▶ [Task] Take each line from the entries that holds "xvec" and copy it out.

*** Exercise input Section Begins ***

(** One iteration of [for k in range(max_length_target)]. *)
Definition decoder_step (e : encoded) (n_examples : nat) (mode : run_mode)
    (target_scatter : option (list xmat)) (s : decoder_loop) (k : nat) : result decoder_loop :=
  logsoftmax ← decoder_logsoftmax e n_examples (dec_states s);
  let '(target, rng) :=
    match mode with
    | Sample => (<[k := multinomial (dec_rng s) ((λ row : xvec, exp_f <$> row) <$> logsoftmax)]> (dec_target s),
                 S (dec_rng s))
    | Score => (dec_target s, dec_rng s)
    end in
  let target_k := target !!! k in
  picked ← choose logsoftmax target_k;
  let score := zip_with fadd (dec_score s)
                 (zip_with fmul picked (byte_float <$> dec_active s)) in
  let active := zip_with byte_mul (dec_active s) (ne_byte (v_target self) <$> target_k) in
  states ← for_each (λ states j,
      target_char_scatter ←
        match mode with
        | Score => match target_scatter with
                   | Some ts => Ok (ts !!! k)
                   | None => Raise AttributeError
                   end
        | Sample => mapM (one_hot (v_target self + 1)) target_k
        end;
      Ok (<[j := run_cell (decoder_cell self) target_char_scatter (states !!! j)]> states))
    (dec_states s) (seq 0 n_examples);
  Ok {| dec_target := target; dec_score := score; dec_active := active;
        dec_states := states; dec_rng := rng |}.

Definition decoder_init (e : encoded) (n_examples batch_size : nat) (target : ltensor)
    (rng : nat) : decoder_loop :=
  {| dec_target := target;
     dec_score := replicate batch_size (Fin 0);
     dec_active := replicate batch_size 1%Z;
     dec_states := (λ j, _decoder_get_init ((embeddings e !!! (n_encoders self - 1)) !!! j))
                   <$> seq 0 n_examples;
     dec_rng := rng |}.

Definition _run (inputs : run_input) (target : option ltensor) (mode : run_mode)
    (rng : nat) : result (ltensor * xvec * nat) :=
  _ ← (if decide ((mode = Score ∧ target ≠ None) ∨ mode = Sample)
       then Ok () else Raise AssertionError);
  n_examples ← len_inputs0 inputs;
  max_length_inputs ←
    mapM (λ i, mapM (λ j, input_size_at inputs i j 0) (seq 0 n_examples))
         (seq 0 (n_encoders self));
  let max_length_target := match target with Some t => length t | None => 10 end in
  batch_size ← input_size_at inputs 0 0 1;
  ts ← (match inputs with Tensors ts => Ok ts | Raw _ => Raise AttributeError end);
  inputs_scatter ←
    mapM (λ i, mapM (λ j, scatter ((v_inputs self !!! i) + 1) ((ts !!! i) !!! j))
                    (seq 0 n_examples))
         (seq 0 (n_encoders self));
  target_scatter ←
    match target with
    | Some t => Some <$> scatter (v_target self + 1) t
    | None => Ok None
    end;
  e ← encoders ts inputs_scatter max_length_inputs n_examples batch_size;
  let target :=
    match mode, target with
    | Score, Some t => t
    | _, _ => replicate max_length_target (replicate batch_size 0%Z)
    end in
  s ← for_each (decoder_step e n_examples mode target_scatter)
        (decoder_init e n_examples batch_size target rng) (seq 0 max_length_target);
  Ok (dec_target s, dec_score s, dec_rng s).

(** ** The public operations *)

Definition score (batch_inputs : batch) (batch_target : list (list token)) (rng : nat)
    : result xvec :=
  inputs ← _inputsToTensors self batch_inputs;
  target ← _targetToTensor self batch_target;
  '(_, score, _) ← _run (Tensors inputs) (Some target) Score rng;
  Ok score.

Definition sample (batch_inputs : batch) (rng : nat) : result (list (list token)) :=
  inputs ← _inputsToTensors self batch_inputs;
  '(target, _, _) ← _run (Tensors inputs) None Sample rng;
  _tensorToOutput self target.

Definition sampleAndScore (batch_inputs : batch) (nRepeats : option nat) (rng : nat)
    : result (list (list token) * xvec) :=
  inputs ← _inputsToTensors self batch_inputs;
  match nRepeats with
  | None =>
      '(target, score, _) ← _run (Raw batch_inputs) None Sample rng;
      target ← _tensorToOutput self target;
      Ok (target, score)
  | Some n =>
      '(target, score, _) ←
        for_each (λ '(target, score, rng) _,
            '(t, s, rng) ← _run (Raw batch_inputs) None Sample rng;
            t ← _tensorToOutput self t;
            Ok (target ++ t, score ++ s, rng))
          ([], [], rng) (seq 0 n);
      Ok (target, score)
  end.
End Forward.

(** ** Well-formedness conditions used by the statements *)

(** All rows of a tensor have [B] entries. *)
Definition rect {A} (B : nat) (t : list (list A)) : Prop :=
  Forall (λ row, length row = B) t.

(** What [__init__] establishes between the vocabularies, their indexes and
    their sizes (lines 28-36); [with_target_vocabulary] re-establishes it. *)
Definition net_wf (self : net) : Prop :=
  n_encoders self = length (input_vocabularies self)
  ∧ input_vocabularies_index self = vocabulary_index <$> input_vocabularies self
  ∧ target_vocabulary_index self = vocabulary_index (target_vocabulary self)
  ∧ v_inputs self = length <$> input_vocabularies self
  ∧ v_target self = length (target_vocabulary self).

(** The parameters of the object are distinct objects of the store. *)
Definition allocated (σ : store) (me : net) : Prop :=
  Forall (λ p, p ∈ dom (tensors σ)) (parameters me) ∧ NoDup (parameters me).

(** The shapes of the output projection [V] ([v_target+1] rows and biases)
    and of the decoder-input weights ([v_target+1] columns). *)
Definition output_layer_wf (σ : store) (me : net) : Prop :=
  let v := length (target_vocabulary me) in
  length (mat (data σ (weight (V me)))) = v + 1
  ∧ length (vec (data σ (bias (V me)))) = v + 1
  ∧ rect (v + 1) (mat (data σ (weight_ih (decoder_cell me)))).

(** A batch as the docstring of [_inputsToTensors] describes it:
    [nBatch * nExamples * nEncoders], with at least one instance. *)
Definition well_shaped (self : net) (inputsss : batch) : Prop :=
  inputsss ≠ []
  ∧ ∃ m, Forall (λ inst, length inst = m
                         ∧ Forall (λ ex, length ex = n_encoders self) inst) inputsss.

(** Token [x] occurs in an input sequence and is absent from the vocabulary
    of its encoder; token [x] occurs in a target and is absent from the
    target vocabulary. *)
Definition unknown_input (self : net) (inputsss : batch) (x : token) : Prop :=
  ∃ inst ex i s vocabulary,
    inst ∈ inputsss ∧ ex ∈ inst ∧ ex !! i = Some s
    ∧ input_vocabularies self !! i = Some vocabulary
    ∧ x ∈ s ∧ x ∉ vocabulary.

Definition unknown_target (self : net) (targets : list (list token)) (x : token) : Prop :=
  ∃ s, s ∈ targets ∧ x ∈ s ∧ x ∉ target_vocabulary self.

*** Exercise input Section Ends ***
*** Exercise input Section Begins ***

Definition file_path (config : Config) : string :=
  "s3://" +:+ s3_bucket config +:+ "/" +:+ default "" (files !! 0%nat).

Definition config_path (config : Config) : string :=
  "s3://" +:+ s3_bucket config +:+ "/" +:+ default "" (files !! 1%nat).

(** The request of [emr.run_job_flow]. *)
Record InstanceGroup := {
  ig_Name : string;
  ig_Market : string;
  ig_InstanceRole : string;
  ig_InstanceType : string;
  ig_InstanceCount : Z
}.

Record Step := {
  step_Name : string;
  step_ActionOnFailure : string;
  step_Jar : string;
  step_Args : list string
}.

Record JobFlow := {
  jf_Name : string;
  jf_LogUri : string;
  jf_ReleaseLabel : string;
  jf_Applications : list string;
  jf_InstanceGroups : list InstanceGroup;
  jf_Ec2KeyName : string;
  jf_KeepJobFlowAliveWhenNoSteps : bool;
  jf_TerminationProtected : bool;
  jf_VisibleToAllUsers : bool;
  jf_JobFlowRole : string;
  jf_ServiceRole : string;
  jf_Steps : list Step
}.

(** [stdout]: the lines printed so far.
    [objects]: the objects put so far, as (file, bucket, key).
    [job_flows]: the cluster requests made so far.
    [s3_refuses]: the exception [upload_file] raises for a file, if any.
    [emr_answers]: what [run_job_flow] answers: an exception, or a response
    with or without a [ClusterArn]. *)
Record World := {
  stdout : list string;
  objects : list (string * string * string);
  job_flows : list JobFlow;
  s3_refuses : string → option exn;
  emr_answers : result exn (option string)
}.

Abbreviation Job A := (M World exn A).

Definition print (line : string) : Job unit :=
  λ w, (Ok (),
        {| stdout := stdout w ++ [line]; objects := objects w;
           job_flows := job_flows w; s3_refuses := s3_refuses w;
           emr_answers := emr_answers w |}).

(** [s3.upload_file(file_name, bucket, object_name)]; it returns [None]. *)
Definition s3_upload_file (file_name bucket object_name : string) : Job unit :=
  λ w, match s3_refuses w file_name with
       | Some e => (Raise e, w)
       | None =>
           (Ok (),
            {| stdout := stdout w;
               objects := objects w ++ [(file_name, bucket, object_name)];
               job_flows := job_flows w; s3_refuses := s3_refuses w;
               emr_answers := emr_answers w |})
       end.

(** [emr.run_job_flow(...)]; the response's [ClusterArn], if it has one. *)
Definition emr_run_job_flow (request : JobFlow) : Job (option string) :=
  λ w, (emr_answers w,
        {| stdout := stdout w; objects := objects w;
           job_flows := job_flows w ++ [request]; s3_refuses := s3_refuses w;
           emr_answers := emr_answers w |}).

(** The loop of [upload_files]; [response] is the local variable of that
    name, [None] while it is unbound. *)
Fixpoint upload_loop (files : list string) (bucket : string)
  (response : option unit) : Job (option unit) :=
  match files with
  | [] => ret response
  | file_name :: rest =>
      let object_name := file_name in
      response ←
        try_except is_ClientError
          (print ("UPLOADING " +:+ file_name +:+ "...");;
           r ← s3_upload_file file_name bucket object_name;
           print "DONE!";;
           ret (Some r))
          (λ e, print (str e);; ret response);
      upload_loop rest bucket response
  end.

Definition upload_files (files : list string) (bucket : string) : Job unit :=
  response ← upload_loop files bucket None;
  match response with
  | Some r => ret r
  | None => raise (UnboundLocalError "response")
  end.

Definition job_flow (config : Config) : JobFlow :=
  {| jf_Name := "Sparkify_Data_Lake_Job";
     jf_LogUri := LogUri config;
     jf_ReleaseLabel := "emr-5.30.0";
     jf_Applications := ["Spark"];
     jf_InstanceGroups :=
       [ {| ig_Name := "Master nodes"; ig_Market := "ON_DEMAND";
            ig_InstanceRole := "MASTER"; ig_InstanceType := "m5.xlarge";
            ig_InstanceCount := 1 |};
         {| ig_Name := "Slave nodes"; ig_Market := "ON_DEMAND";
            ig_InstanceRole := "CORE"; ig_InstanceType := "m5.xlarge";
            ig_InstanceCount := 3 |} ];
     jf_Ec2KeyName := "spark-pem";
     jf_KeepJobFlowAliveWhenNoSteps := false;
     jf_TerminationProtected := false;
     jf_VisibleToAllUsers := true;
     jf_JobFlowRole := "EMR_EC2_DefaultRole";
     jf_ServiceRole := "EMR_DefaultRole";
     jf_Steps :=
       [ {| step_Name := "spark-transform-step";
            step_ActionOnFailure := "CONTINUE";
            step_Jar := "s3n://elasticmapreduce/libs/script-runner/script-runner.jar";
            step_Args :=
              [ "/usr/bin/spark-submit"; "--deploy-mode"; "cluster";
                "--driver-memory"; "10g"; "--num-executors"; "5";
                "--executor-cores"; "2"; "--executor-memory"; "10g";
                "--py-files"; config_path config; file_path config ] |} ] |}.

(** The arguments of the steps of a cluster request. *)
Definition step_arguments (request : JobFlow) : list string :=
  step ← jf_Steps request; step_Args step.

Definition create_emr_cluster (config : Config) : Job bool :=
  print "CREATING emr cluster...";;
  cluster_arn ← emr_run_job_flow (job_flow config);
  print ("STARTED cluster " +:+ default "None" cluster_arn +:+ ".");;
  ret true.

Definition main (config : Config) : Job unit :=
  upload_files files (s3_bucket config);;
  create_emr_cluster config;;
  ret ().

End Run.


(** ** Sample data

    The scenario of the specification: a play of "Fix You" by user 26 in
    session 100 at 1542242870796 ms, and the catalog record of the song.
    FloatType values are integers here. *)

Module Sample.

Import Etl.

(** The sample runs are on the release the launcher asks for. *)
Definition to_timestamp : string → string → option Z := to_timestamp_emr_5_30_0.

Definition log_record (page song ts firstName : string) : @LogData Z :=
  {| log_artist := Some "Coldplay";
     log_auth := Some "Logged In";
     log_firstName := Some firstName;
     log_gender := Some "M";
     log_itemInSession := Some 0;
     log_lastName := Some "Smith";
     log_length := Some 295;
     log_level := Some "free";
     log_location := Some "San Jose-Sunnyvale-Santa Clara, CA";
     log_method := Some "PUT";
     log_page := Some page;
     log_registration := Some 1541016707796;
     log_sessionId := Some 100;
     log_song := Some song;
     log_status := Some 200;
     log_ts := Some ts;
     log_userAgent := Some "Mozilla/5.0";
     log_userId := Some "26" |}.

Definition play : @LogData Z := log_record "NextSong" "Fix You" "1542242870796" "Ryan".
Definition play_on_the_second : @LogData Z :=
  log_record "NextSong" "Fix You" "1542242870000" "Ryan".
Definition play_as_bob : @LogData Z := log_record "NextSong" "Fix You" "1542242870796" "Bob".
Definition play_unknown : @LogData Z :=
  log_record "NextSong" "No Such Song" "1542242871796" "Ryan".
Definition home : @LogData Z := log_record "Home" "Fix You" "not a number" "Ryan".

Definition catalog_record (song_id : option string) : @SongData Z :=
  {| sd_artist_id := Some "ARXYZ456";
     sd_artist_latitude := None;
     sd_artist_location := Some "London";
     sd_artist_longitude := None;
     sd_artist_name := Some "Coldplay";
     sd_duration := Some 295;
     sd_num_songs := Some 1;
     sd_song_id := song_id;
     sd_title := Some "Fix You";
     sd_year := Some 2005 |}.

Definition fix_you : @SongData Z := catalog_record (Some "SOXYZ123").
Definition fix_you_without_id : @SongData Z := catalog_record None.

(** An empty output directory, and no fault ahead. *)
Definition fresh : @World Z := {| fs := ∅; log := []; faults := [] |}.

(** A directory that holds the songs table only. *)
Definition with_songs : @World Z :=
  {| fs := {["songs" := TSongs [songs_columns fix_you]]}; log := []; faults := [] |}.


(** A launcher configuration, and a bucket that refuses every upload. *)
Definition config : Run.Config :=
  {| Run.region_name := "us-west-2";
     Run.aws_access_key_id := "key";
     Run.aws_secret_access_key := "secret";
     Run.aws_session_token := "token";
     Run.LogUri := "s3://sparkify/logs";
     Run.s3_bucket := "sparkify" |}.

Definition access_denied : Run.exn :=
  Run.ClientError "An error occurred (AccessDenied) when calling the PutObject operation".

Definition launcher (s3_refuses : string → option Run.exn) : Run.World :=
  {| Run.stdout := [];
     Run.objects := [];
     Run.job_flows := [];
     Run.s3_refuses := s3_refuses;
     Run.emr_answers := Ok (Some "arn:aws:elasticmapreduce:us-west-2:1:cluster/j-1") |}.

*** Exercise input Section Ends ***

▶ [Reply to the task]
    | Sample => (<[k := multinomial (dec_rng s) ((λ row : xvec, exp_f <$> row) <$> logsoftmax)]> (dec_target s),
    (rng : nat) : result (ltensor * xvec * nat) :=
    : result xvec :=
    : result (list (list token) * xvec) :=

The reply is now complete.